Hacking LINQ Expressions: Select With Index

First, a point of clarification: I use LINQ Expressions to mean
(Language-INtegrated) Query Expressions (the language feature) rather
than Expression Trees (the .NET 3.5 library in System.Linq.Expressions).

So what do I mean by “Hacking LINQ Expressions”? Quite simply, I’m
not content with the rather limited set of operations that query
expressions allow me to represent. By understanding how queries are
translated, we can use various techniques to broaden our expressive
reach. I have already documented one such hack for managing IDisposable objects with LINQ, so I guess we can call this the second in an unbounded series.

The Problem

In thinking over use cases for functional construction of web control trees, I paused to think through how I would express alternate row styling. My mind immediately jumped to the overload of Select() that exposes the current element’s index:

Controls.Add(
new Table().WithControls(
data.Select((x, i) =>
new TableRow() {
CssClass = i % 2 == 0 ? "" : "alt"
}.WithControls(
new TableCell().WithControls(x)
)
)
)
);

This works fine for simple cases, but breaks down for more complex queries:

Controls.Add(
new Table().WithControls((
from x in Xs
join y in Ys on x.Key equals y.Key
select new { x, y }
).Select((z, i) =>
new TableRow() {
CssClass = i % 2 == 0 ? "" : "alt"
}.WithControls(
new TableCell().WithControls(z.x.ValueX, z.y.ValueY)
)
)
)
);

The Goal

Instead, I propose a simple extension method to retrieve an index at arbitrary points in a query:

var res = from x in data
from i in x.GetIndex()
select new { x, i };

Or our control examples:

Controls.Add(
new Table().WithControls(
from x in data
from i in x.GetIndex()
select new TableRow() {
CssClass = i % 2 == 0 ? "" : "alt"
}.WithControls(
new TableCell().WithControls(x)
)
)
);

Controls.Add(
new Table().WithControls(
from x in Xs
join y in Ys on x.Key equals y.Key
from i in y.GetIndex()
select new TableRow() {
CssClass = i % 2 == 0 ? "" : "alt"
}.WithControls(
new TableCell().WithControls(x.ValueX, y.ValueY)
)
)
);

Much like in the IDisposable solution, we use a from clause to act as an intermediate assignment. But in this case our hack is a bit trickier than a simple iterator.

The Hack

For this solution we’re going to take advantage of how multiple from clauses are translated:

var res = data.SelectMany(x => x.GetIndex(), (x, i) => new { x, i });

Looking at the parameter list, we see that our collectionSelector should return the result of x.GetIndex() and our resultSelector‘s second argument needs to be an int:

public static IEnumerable<TResult> SelectMany<TSource, TResult>(
this IEnumerable<TSource> source,
Func<TSource, SelectIndexProvider> collectionSelector,
Func<TSource, int, TResult> resultSelector)
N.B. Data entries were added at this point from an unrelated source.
(** One iteration of the relocation loop emits the pieces of its instruction. *)
Lemma relo_inst_pieces cur w ps qs :
  0 ≤ w < 2 ^ 32 → relo_pieces cur w = Some qs →
  relo_inst cur w (asm_of ps) = (Ret tt, asm_of (ps ++ qs)).
Proof.
  intros Hw. rewrite relo_inst_class. unfold relo_pieces, decode, word_class.
  pose proof (field_range w 0 4 ltac:(lia)) as Hc.
  assert (Hflip : ∀ c : bool, 0 ≤ (if c then 0 else 1) < 2 ^ 1) by (intros []; lia).
  destruct (field w 26 5 =? 5) eqn:E1.
  { intros [= <-]. cbn [relo_class]. rewrite decode_imm26_eq. apply label_jump_asm_of. intros a.
    by rewrite link_bit by lia. }
  assert (Hcond : ∀ v, Some [PW (set_bits (set_bits w 0 3 (Z.lxor (field w 0 4) 1)) 5 23 3); PL v; PW BR17] = Some qs →
    v = cur ⊕ decode_imm19_offset w → relo_class 5 cur w (asm_of ps) = (Ret tt, asm_of (ps ++ qs))).
  { intros v [= <-] ->. cbn [relo_class]. rewrite (bits_field w 0 3) by lia.
    rewrite (wrap_small 32); [apply branch_jump_asm_of|]; apply set_bits_field_range; try lia;
      apply set_bits_field_range; try lia; by apply (flip_range _ 4). }
  destruct (field w 24 8 =? 84) eqn:E2.
  { destruct (field w 4 1 =? 0); [|done]. intros H. eapply Hcond; [exact H|]. by rewrite decode_imm19_eq. }
  destruct (field w 24 8 =? 85) eqn:E2'; [done|].
  destruct (field w 25 6 =? 26) eqn:E3.
  { intros [= <-]. cbn [relo_class]. rewrite decode_imm19_eq, bit_flip, set_bit_set_bits by lia.
    rewrite (wrap_small 32); [apply branch_jump_asm_of|]; apply set_bits_field_range; try lia;
      apply set_bits_field_range; try lia; apply Hflip. }
  destruct (field w 25 6 =? 27) eqn:E4.
  { intros [= <-]. cbn [relo_class]. rewrite decode_imm14_eq, bit_flip, set_bit_set_bits by lia.
    rewrite (wrap_small 32); [apply branch_jump_asm_of|]; apply set_bits_field_range; try lia;
      apply set_bits_field_range; try lia; apply Hflip. }
  destruct (field w 24 5 =? 16) eqn:E5.
  { destruct (field w 31 1 =? 0); intros [= <-]; cbn [relo_class]; unfold decode_rd;
      rewrite (bits_field w 0 4) by lia.
    - rewrite decode_adr_eq. apply Mov_asm_of, (wrap_range 64). lia.
    - rewrite decode_adrp_eq, trunc_page_div. apply Mov_asm_of.
      pose proof (u64_range (cur + 4096 * sint 21 (4 * field w 5 19 + field w 29 2))).
      Z.to_euclidean_division_equations. lia. }
  destruct ((field w 27 3 =? 3) && (field w 24 2 =? 0)) eqn:E6.
  { case_decide as Ho; [|done]. intros Hq. apply (inj Some) in Hq as <-. cbn [relo_class]. rewrite decode_imm19_eq, (bits_field w 30 31) by lia.
    change (31 - 30 + 1) with 2. pose proof (field_range w 30 2 ltac:(lia)).
    rewrite (CM_bind_Ret _ _ _ _ _ (Mov_asm_of 17 _ ps (wrap_range 64 _ ltac:(lia)))), fmap_app, app_assoc.
    pose proof (decode_rt_range w) as Hrt. unfold decode_rt in *.
    rewrite (bits_field w 0 4) in * by lia.
    assert (field w 30 2 = 0 ∨ field w 30 2 = 1) as [-> | ->] by lia; by apply ldr_asm_of. }
  assert (HE : Some [PW w] = Some qs → Emit w (asm_of ps) = (Ret tt, asm_of (ps ++ qs))).
  { intros [= <-]. by apply Emit_asm_of. }
  cbn [relo_class]. repeat (case_match; try done).
Qed.
(** The pool holds the values. *)
Lemma foldl_bind_pool ws lits k p v :
  below ws lits → lits !! k = Some (p, v) →
  foldl bind_word ws lits !! (length ws + 2 * k)%nat = Some (u32 v) ∧
  foldl bind_word ws lits !! (length ws + 2 * k + 1)%nat = Some (u32 (v / 2 ^ 32)).
Proof.
  revert ws k. induction lits as [|[p' v'] lits IH]; intros ws k Hlt Hk; [done|].
  apply Forall_cons in Hlt as [Hp Hlt]. simpl foldl.
  pose proof (below_bind ws (p', v') lits Hlt) as Hlt'.
  destruct k as [|k]; simpl in Hk.
  - simplify_eq. assert (Hnin : ∀ i, (length ws ≤ i)%nat → i ∉ lits.*1).
    { intros i Hi (lit & -> & Hin)%list_elem_of_fmap. unfold below in Hlt. rewrite Forall_forall in Hlt. specialize (Hlt _ Hin). lia. }
    rewrite !foldl_bind_other by (rewrite ?length_bind_word; auto with lia).
    unfold bind_word. rewrite !lookup_app_r, length_alter by (rewrite length_alter; lia).
    replace (length ws + 2 * 0 - length ws)%nat with 0%nat by lia.
    by replace (length ws + 2 * 0 + 1 - length ws)%nat with 1%nat by lia.
  - destruct (IH _ k Hlt' Hk) as [H1 H2]. rewrite length_bind_word in *.
    by replace (length ws + 2 * S k)%nat with (length ws + 2 + 2 * k)%nat by lia.
Qed.

(** The loads point to their entries. *)
Lemma foldl_bind_load ws lits k p v w :
  NoDup (lits.*1) → below ws lits →
  lits !! k = Some (p, v) → ws !! p = Some w →
  foldl bind_word ws lits !! p =
  Some (encode_imm19_offset w (4 * (Z.of_nat (length ws + 2 * k) - Z.of_nat p))).
Proof.
  revert ws k. induction lits as [|[p' v'] lits IH]; intros ws k Hnd Hlt Hk Hp; [done|].
  apply Forall_cons in Hlt as [Hp' Hlt]. simpl foldl. rewrite fmap_cons in Hnd.
  apply NoDup_cons in Hnd as [Hnin Hnd]. simpl in Hnin, Hp'.
  destruct k as [|k]; simpl in Hk.
  - simplify_eq. rewrite foldl_bind_other by (rewrite ?length_bind_word; auto with lia).
    unfold bind_word. simpl. rewrite lookup_app_l by (rewrite length_alter; lia).
    rewrite list_lookup_alter_eq, Hp. simpl. by rewrite Nat.add_0_r.
  - assert (Hne : p' ≠ p).
    { intros ->. apply Hnin, list_elem_of_fmap. exists (p, v). split; [done|]. by eapply list_elem_of_lookup_2. }
    rewrite (IH _ k); [| done | | done |].
    + rewrite length_bind_word. do 3 f_equal. lia.
    + by apply below_bind.
    + unfold bind_word. simpl. pose proof (lookup_lt_Some _ _ _ Hp).
      rewrite lookup_app_l by (rewrite length_alter; lia). by rewrite list_lookup_alter_ne.
Qed.

(** ** The bound code *)

Definition final_words (ps : list piece) : list Z :=
  foldl bind_word (foldl bind_word (piece_word <$> ps) (literals 0 ps)) (literals 0 ps).

(** LDR x17 from [off] bytes ahead. *)
Definition ldr17 (off : Z) : Z := encode_imm19_offset LDR17 off.

Lemma encode_imm19_twice w o o' :
  is_word w → encode_imm19_offset (encode_imm19_offset w o) o' = encode_imm19_offset w o'.
Proof.
  intros Hw. unfold encode_imm19_offset.
  assert (Hb : ∀ x, 0 ≤ bits (x >> 2) 0 18 < 2 ^ (23 - 5 + 1)).
  { intros x. rewrite bits_field by lia. apply (field_range _ 0 19). lia. }
  rewrite (wrap_small 32 (set_bits w _ _ (bits (o >> 2) 0 18)))
    by (apply set_bits_range; [lia|apply Hb|lia|exact Hw]).
  f_equal. apply set_bits_twice; [lia|apply Hb..].
Qed.

Lemma literals_NoDup ps : NoDup ((literals 0 ps).*1).
Proof.
  rewrite NoDup_alt. intros i j p Hi Hj. rewrite list_lookup_fmap in Hi, Hj.
  apply fmap_Some in Hi as ([p1 v1] & Hi & ->). apply fmap_Some in Hj as ([p2 v2] & Hj & Heq).
  simpl in Heq. subst. by eapply literals_inj.
Qed.

Lemma literals_below ps ws : (length ps ≤ length ws)%nat → below ws (literals 0 ps).
Proof.
  intros Hl. apply Forall_lookup. intros k [p v] Hk. apply literals_lookup in Hk as [_ Hk].
  rewrite Nat.sub_0_r in Hk. apply lookup_lt_Some in Hk. simpl. lia.
Qed.

Section final.
Context (ps : list piece).
Let lits := literals 0 ps.
Let ws0 := piece_word <$> ps.
Let ws1 := foldl bind_word ws0 lits.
The astute observer will notice that the signature of this resultSelector exactly matches the selector used by Select‘s with-index overload, trivializing the method implementation:

{
return source.Select(resultSelector);
}

Note that we’re not even using collectionSelector! We’re just using its return type as a flag to force the compiler to use this version of SelectMany(). The rest of the pieces are incredibly simple now that we know the actual SelectIndexProvider value is never used:

public sealed class SelectIndexProvider
{
private SelectIndexProvider() { }
}

public static SelectIndexProvider GetIndex<T>(this T element)
{
return null;
}

And for good measure, an equivalent version to extend IQueryable<>:

public static IQueryable<TResult> SelectMany<TSource, TResult>(
this IQueryable<TSource> source,
Expression<Func<TSource, SelectIndexProvider>> collectionSelector,
Expression<Func<TSource, int, TResult>> resultSelector)
{
return source.Select(resultSelector);
}

Because we’re just calling Select(), the query expression isn’t even aware of the call to GetIndex():

System.Linq.Enumerable+<RangeIterator>d__b1.Select((x, i) => (x * i))

We’re essentially providing our own syntactic sugar over the sugar already provided by query expressions. Pretty sweet, eh?

As a final exercise for the reader, what would this print?

var res = from x in Enumerable.Range(1, 5)
from i in x.GetIndex()
from y in Enumerable.Repeat(i, x)
where y % 2 == 1
from j in 0.GetIndex()
select i+j;

foreach (var r in res)
Console.WriteLine(r);

Related Articles:

About Keith Dahlby

I'm a .NET developer, Git enthusiast and language geek from Cedar Rapids, IA. I work as a software guru at J&P Cycles and studied Human-Computer Interaction at Iowa State University.
This entry was posted in Hacking LINQ, LINQ. Bookmark the permalink. Follow any comments here with the RSS feed for this post.
  • http://meandmycode.com Stephen

    As you say, its a hack- ultimately I’m not sure the linq syntax is always that great, and I often just write the extension methods directly instead.. I would think you could just have done:

    from x in seq.Select((y, i) => new { y, i })

    or write an extension method:

    from x in seq.WithIndexes()

  • http://www.lostechies.com/members/dahlbyk/default.aspx Keith Dahlby

    You certainly could inline the Select call within a query, however you’re then stuck using an anonymous type and an “extra” variable. You either end up with variables like x with properties like y that mean nothing, or code that looks like this:

    from ProductWithIndex in Products.Select((p,i) => new { Product = p, Index = i })
    where ProductWithIndex.Product.IsSpecial()
    select new { ProductWithIndex.Index, ProductWithIndex.Product.ID };

    By leaning on the query expression, that intermediate identifier (x or ProductWithIndex) becomes transparent. So in the body of the Join we have access to x, y and i without having to mess with any secondary types and unintuitive x.y syntax.

    At that point the query vs. method translation comes down to the same question as always: is the query inflexibility made up for by the value of clean expression of intent?

  • http://www.lostechies.com/members/chrismissal/default.aspx Chris Missal

    This made a lot more sense after I saw you code it. :)